Last month, the nation saw the light at the end of the tunnel of the Omicron wave. Infections fell swiftly and various cities announced changes to their pandemic restrictions. That should have been good news for jobs. Consequently, economists polled by Refinitiv believe 400,000 positions were added last month.
In pre-pandemic times, that would be a fantastic number. But the labor market is still making up for lost ground. If the consensus forecast holds true, it would make February the weakest month of job growth since April last year.

But there’s reason to be skeptical.

Over the course of the pandemic, it has been very hard for economists to accurately forecast the month-to-month changes.

The 400,000 prediction for Friday is a consensus of a wide range of estimates that includes Deutsche Bank (DB)‘s estimate of only 200,000 jobs, as well as Morgan Stanley (MS)‘s expectations of 730,000 jobs.

At the start of 2022, jobs forecasts missed the mark spectacularly as the labor market did much better than expected: While some economists had predicted a negative jobs number for January, America ended up adding 467,000 positions, blowing the consensus of 150,000 jobs out of the water.

Here’s how that happened: The fallout from the Omicron variant wasn’t as bad as expected and historical seasonal patterns did not have the expected effect as businesses continued to struggle with the worker shortage.

“Pre-Covid seasonal patterns no longer seem to hold,” said Julia Pollak, chief economist at ZipRecruiter, following the January report.
The latest ADP Employment Report delivered additional proof of that: On Wednesday, adjustments made in line with the Labor Department’s revisions boosted a previously negative January report by more than 800,000 jobs.

How could that many jobs slip through the cracks?

It’s all down to how disruptive the pandemic has been. Month to month, the nation saw extreme changes in employment and that has distorted measurements and seasonal patterns, according to ADP chief economist Nela Richardson. Much of what worked before Covid just doesn’t apply any more.

That said, data has been trending in the right direction. Millions of jobs have been added back to the economy and, week by week, fewer people are filing for unemployment assistance.

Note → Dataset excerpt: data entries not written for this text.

(** * rest_faq: the FAQ / Tag service and its request handlers

    The repository holds two variants of one service: [main.go], whose
    handlers receive the store handle as an argument, and an earlier file
    with a package-level handle, explicit integer [ID] fields and a tenth
    route.  Both are embedded here, over one model of the persistence
    provider (GORM on SQLite) that the handlers call.

    Scope of the model.
    - The [:id] path segment is a decimal integer, which the provider reads
      as a primary-key condition.
    - A request body is given by what decoding it yields: either a failure
      with its cause, or, per field of the target struct, the value the body
      carries for it (none when the key is missing or holds JSON null, which
      the decoder skips for scalar fields).
    - Identifiers and instants are mathematical integers; instant [0] is
      Go's zero [time.Time].
    - A tag's back reference [FAQs] is never loaded by any handler and is
      left out of the [Tag] record.  The model therefore covers the request
      bodies that carry no [FAQs] array under a tag; for a body that does,
      the provider would also save those FAQs and their pairs, which is
      outside the model.  Nothing below states that a create or update of
      a tag that goes through leaves the FAQ table or the join table as it
      was. *)

From Stdlib Require Import ZArith List Ascii String Bool Lia DecimalString.
Import ListNotations.
Local Open Scope string_scope.
Local Open Scope list_scope.
Local Open Scope Z_scope.
Lemma world_nil (w : World) :
  {| db := db w; calls := (calls w ++ [])%list |} = w.
Proof. rewrite app_nil_r. apply world_eta. Qed.

Lemma executor_grant_calls_tagged id dk destk l :
  Forall (fun c => fst c = id) (flat_map (grant_calls env id dk destk) l).
Proof.
  apply Forall_forall. intros c Hc. apply in_flat_map in Hc.
  destruct Hc as (g & _ & Hc). unfold grant_calls in Hc.
  destruct (new_PublicKey env (tokenAccount g)) as [|source]; [contradiction|].
  destruct Hc as [<-|Hc]; [reflexivity|].
  destruct (getAccount env source) as [|acc]; [contradiction|].
  destruct (negb (VerifierSpec.delegate_is dk acc)
            || (SplToken.delegatedAmount acc =? 0)%Z
            || (transfer_amount acc =? 0)%Z); [contradiction|].
  destruct (new_PublicKey env (mint g)); [contradiction|].
  destruct Hc as [<-|[]]. reflexivity.
Qed.

Ltac effect_is wr nw :=
  exists wr, nw; split; [try exact I; constructor|];
  split; [repeat (apply Forall_app; split);
          repeat constructor; try apply executor_grant_calls_tagged|].

(** The Transfer Executor's pass over one document never throws; it makes
    ledger calls on the document's behalf and then leaves the collection
    alone or issues one [updateOne] on the document's [_id].  Which one, and
    what it sets, is fixed by the snapshot [a] and the ledger, not by the
    collection. *)
Lemma transferApproval_effect a :
  exists write new,
    match write with Some set => executor_write set | None => True end /\
    Forall (fun c => fst c = _id a) new /\
    forall w,
      Executor.transferApproval env a w =
      Returned tt {| db := apply_write (_id a) write (db w);
                     calls := (calls w ++ new)%list |}.
Proof.
  unfold Executor.transferApproval.
  destruct (if truthy (network a)
            then match network a with
                 | Some n => Executor.solanaConfig env n
                 | None => None
                 end
            else None) as [cfg|];
    [|effect_is (@None (ApprovalDoc -> ApprovalDoc)) (@nil (nat * LedgerCall));
      intros w; simpl; rewrite world_nil; reflexivity].
  destruct (Executor.delegatePrivateKey cfg) as [privateKey|];
    [|effect_is (@None (ApprovalDoc -> ApprovalDoc)) (@nil (nat * LedgerCall));
      intros w; simpl; rewrite world_nil; reflexivity].
  destruct (Executor.destinationAddress cfg) as [destination|];
    [|effect_is (@None (ApprovalDoc -> ApprovalDoc)) (@nil (nat * LedgerCall));
      intros w; simpl; rewrite world_nil; reflexivity].
  destruct (String.eqb privateKey EmptyString);
    [effect_is (@None (ApprovalDoc -> ApprovalDoc)) (@nil (nat * LedgerCall));
     intros w; simpl; rewrite world_nil; reflexivity|].
  destruct (String.eqb destination EmptyString);
    [effect_is (@None (ApprovalDoc -> ApprovalDoc)) (@nil (nat * LedgerCall));
     intros w; simpl; rewrite world_nil; reflexivity|].
  unfold try_catch, bind, construct, ret, updateOne.
  destruct (Executor.getKeypairFromPrivateKey env privateKey) as [msg|kp].
  { effect_is (Some (set_executed (now env) ("Transfer error: " ++ msg)))
              (@nil (nat * LedgerCall)).
    intros w. simpl. rewrite app_nil_r. reflexivity. }
  destruct (negb match delegate a with
                 | Some d => String.eqb (Executor.publicKey kp) d
                 | None => false
                 end).
  { effect_is (@None (ApprovalDoc -> ApprovalDoc)) (@nil (nat * LedgerCall)).
    intros w; simpl; rewrite world_nil; reflexivity. }
  destruct (new_Connection env (Executor.rpcUrl cfg)) as [msg|[]].
  { effect_is (Some (set_executed (now env) ("Transfer error: " ++ msg)))
              (@nil (nat * LedgerCall)).
    intros w. simpl. rewrite app_nil_r. reflexivity. }
  destruct (new_PublicKey env destination) as [msg|destk].
  { effect_is (Some (set_executed (now env) ("Transfer error: " ++ msg)))
              (@nil (nat * LedgerCall)).
    intros w. simpl. rewrite app_nil_r. reflexivity. }
  destruct (new_PublicKey env (owner a)) as [msg|ownerk].
  { effect_is (Some (set_executed (now env) ("Transfer error: " ++ msg)))
              (@nil (nat * LedgerCall)).
    intros w. simpl. rewrite app_nil_r. reflexivity. }
  set (dk := Executor.publicKey kp).
  set (rs := map (fun g => fst (grant_transfer env dk destk g)) (approvals a)).
  set (tx := flat_map (fun g => instruction_of (snd (grant_transfer env dk destk g)))
                      (approvals a)).
  set (reads := flat_map (grant_calls env (_id a) dk destk) (approvals a)).
  destruct (Nat.eqb (List.length tx) 0) eqn:Hempty.
  { effect_is (Some (set_nothing_transferred (now env) rs)) reads.
    intros w. rewrite transfer_loop_spec. simpl. fold tx. rewrite Hempty.
    reflexivity. }
  unfold await.
  destruct (getLatestBlockhash env) as [msg|blockhash] eqn:Hb.
  { effect_is (Some (set_executed (now env) ("Transfer error: " ++ msg)))
              (reads ++ [(_id a, CallGetLatestBlockhash)])%list.
    intros w. rewrite transfer_loop_spec. simpl. fold tx. rewrite Hempty.
    simpl. rewrite <- app_assoc. reflexivity. }
  destruct (sendRawTransaction env tx) as [msg|signature] eqn:Hs.
  { effect_is (Some (set_executed (now env) ("Transfer error: " ++ msg)))
              (reads ++ [(_id a, CallGetLatestBlockhash);
                         (_id a, CallSendRawTransaction tx)])%list.
    intros w. rewrite transfer_loop_spec. simpl. fold tx. rewrite Hempty.
    simpl. rewrite Hs. simpl. rewrite <- !app_assoc. reflexivity. }
  destruct (confirmTransaction env signature) as [msg|[]] eqn:Hc.
  { effect_is (Some (set_executed (now env) ("Transfer error: " ++ msg)))
              (reads ++ [(_id a, CallGetLatestBlockhash);
                         (_id a, CallSendRawTransaction tx);
                         (_id a, CallConfirmTransaction signature)])%list.
    intros w. rewrite transfer_loop_spec. simpl. fold tx. rewrite Hempty.
    simpl. rewrite Hs. simpl. rewrite Hc. simpl.
    rewrite <- !app_assoc. reflexivity. }
  effect_is (Some (set_transferred (now env) signature rs))
            (reads ++ [(_id a, CallGetLatestBlockhash);
                       (_id a, CallSendRawTransaction tx);
                       (_id a, CallConfirmTransaction signature)])%list.
  intros w. rewrite transfer_loop_spec. simpl. fold tx. rewrite Hempty.
  simpl. rewrite Hs. simpl. rewrite Hc. simpl.
  rewrite <- !app_assoc. reflexivity.
Qed.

According to the latest weekly data from the Labor Department, 215,000 workers filed initial claims for jobless benefits last week, fewer than expected. Continuing claims, which count workers who have filed for benefits for at least two straight weeks, were little changed at 1.5 million. The four-week average of this measure dropped to its lowest level since April 1970.

Looking at the right data

The US labor market lost nearly 22 million jobs at the height of the pandemic. With 2.9 million jobs to go to reach pre-pandemic levels, the majority of the loss has already been recovered.

But there are other measures of the labor market that don’t look as peachy: The rate of labor force participation, for example, hasn’t recovered as swiftly.

Workers were kept away from jobs for various reasons, including health and child care concerns. Even though Omicron didn’t hurt the economy as much as feared at the start of the year, it may have kept people on the sidelines, Richardson said. So that’s a space economists will be watching.

Another area is wages, which have been going up as businesses have tried to attract and retain staff amid high inflation and the ongoing labor shortage. For American workers, however, wages haven’t been rising enough to keep up with the fast pace of inflation.

“The other wild card is the Ukraine-Russia conflict,” said PNC chief economist Gus Faucher. Even though there will be little fallout in the labor market, there are major risks to the economy, he said. “These include a recession in Europe, even higher inflation because of rising energy prices, and the increasing likelihood that the Federal Reserve could be forced to raise interest rates so aggressively to combat inflation that the recovery stalls.”

On Wednesday, Fed Chairman Jerome Powell told lawmakers during his semiannual congressional testimony that it would be appropriate to raise interest rates at the policy meeting later this month.